Find "Definition palloc_get_page (s" in the data, then restate the line it sits in and every later line word for word, ending with the last line.
BEGIN RECORDS PROVIDED
(** The words of memory that become the bit array of the map. *)
Definition byte_at (m : mem) (a : Z) : Z := default 0 (m !! a).
Definition word_at (m : mem) (a : Z) : Z :=
  u32 (byte_at m a + 256 * byte_at m (a + 1) + 65536 * byte_at m (a + 2) + 16777216 * byte_at m (a + 3)).
Definition map_words (m : mem) (base size : Z) : list Z :=
  (fun i => word_at m (base + SIZEOF_BITMAP + 4 * i)) <$> seqZ 0 ((size - SIZEOF_BITMAP) / 4).

Definition init_pool (m : mem) (base page_cnt : Z) : res pool :=
  let bm_pages := DIV_ROUND_UP (bitmap_buf_size page_cnt) PGSIZE in
  if bool_decide (bm_pages > page_cnt) then Panic
  else
    let page_cnt := page_cnt - bm_pages in
    let size := u32 (bm_pages * PGSIZE) in
    let! map := bitmap_create_in_buf page_cnt (map_words m base size) size in
    Ret (mkPool map (u32 (base + size))).

(** [end_] is the address of the linker's symbol [_end]. *)
Definition palloc_init (m : mem) (end_ ram_pages user_page_limit : Z) : res pages :=
  let free_start := pg_round_up end_ in
  let! free_end := ptov (u32 (ram_pages * PGSIZE)) in
  let free_pages := u32 (free_end - free_start) / PGSIZE in
  let user_pages := free_pages / 2 in
  let user_pages := if bool_decide (user_pages > user_page_limit) then user_page_limit else user_pages in
  let kernel_pages := free_pages - user_pages in
  let! k := init_pool m free_start kernel_pages in
  let! u := init_pool m (u32 (free_start + kernel_pages * PGSIZE)) user_pages in
  Ret (mkPages k u m).

Definition palloc_get_multiple (s : pages) (flags page_cnt : Z) : res (pages * Z) :=
  let user := flag flags PAL_USER in
  let pool := pool_at s user in
  if bool_decide (page_cnt = 0) then Ret (s, NULL)
  else
    let! '(page_idx, map) := bitmap_scan_and_flip (used_map pool) 0 page_cnt false in
    let s := with_pool s user (mkPool map (base pool)) in
    let pages := if bool_decide (page_idx <> BITMAP_ERROR) then u32 (base pool + PGSIZE * page_idx) else NULL in
    if bool_decide (pages <> NULL) then
      if flag flags PAL_ZERO then
        let! '(m, _) := memset (ram s) pages 0 (u32 (PGSIZE * page_cnt)) in Ret (with_ram s m, pages)
      else Ret (s, pages)
    else if flag flags PAL_ASSERT then Panic else Ret (s, pages).

Definition palloc_get_page (s : pages) (flags : Z) : res (pages * Z) := palloc_get_multiple s flags 1.

Definition page_from_pool (p : pool) (page : Z) : bool :=
  let page_no := pg_no page in
  let start_page := pg_no (base p) in
  let end_page := u32 (start_page + bitmap_size (used_map p)) in
  bool_decide (page_no >= start_page) && bool_decide (page_no < end_page).

Definition palloc_free_multiple (s : pages) (pages page_cnt : Z) : res Palloc.pages :=
  ASSERT bool_decide (pg_ofs pages = 0);
  if bool_decide (pages = NULL) || bool_decide (page_cnt = 0) then Ret s
  else
    let! user := (if page_from_pool (kernel_pool s) pages then Ret false
                  else if page_from_pool (user_pool s) pages then Ret true else Panic) in
    let pool := pool_at s user in
    let page_idx := u32 (pg_no pages - pg_no (base pool)) in
    let! '(m, _) := memset (ram s) pages 0xcc (u32 (PGSIZE * page_cnt)) in
    let s := with_ram s m in
    let! all := bitmap_all (used_map pool) page_idx page_cnt in
    ASSERT all;
    let! map := bitmap_set_multiple (used_map pool) page_idx page_cnt false in
    Ret (with_pool s user (mkPool map (base pool))).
END RECORDS PROVIDED
**YOUR RESPONSE**
Definition palloc_get_page (s : pages) (flags : Z) : res (pages * Z) := palloc_get_multiple s flags 1.

Definition page_from_pool (p : pool) (page : Z) : bool :=
  let page_no := pg_no page in
  let start_page := pg_no (base p) in
  let end_page := u32 (start_page + bitmap_size (used_map p)) in
  bool_decide (page_no >= start_page) && bool_decide (page_no < end_page).

Definition palloc_free_multiple (s : pages) (pages page_cnt : Z) : res Palloc.pages :=
  ASSERT bool_decide (pg_ofs pages = 0);
  if bool_decide (pages = NULL) || bool_decide (page_cnt = 0) then Ret s
  else
    let! user := (if page_from_pool (kernel_pool s) pages then Ret false
                  else if page_from_pool (user_pool s) pages then Ret true else Panic) in
    let pool := pool_at s user in
    let page_idx := u32 (pg_no pages - pg_no (base pool)) in
    let! '(m, _) := memset (ram s) pages 0xcc (u32 (PGSIZE * page_cnt)) in
    let s := with_ram s m in
    let! all := bitmap_all (used_map pool) page_idx page_cnt in
    ASSERT all;
    let! map := bitmap_set_multiple (used_map pool) page_idx page_cnt false in
    Ret (with_pool s user (mkPool map (base pool))).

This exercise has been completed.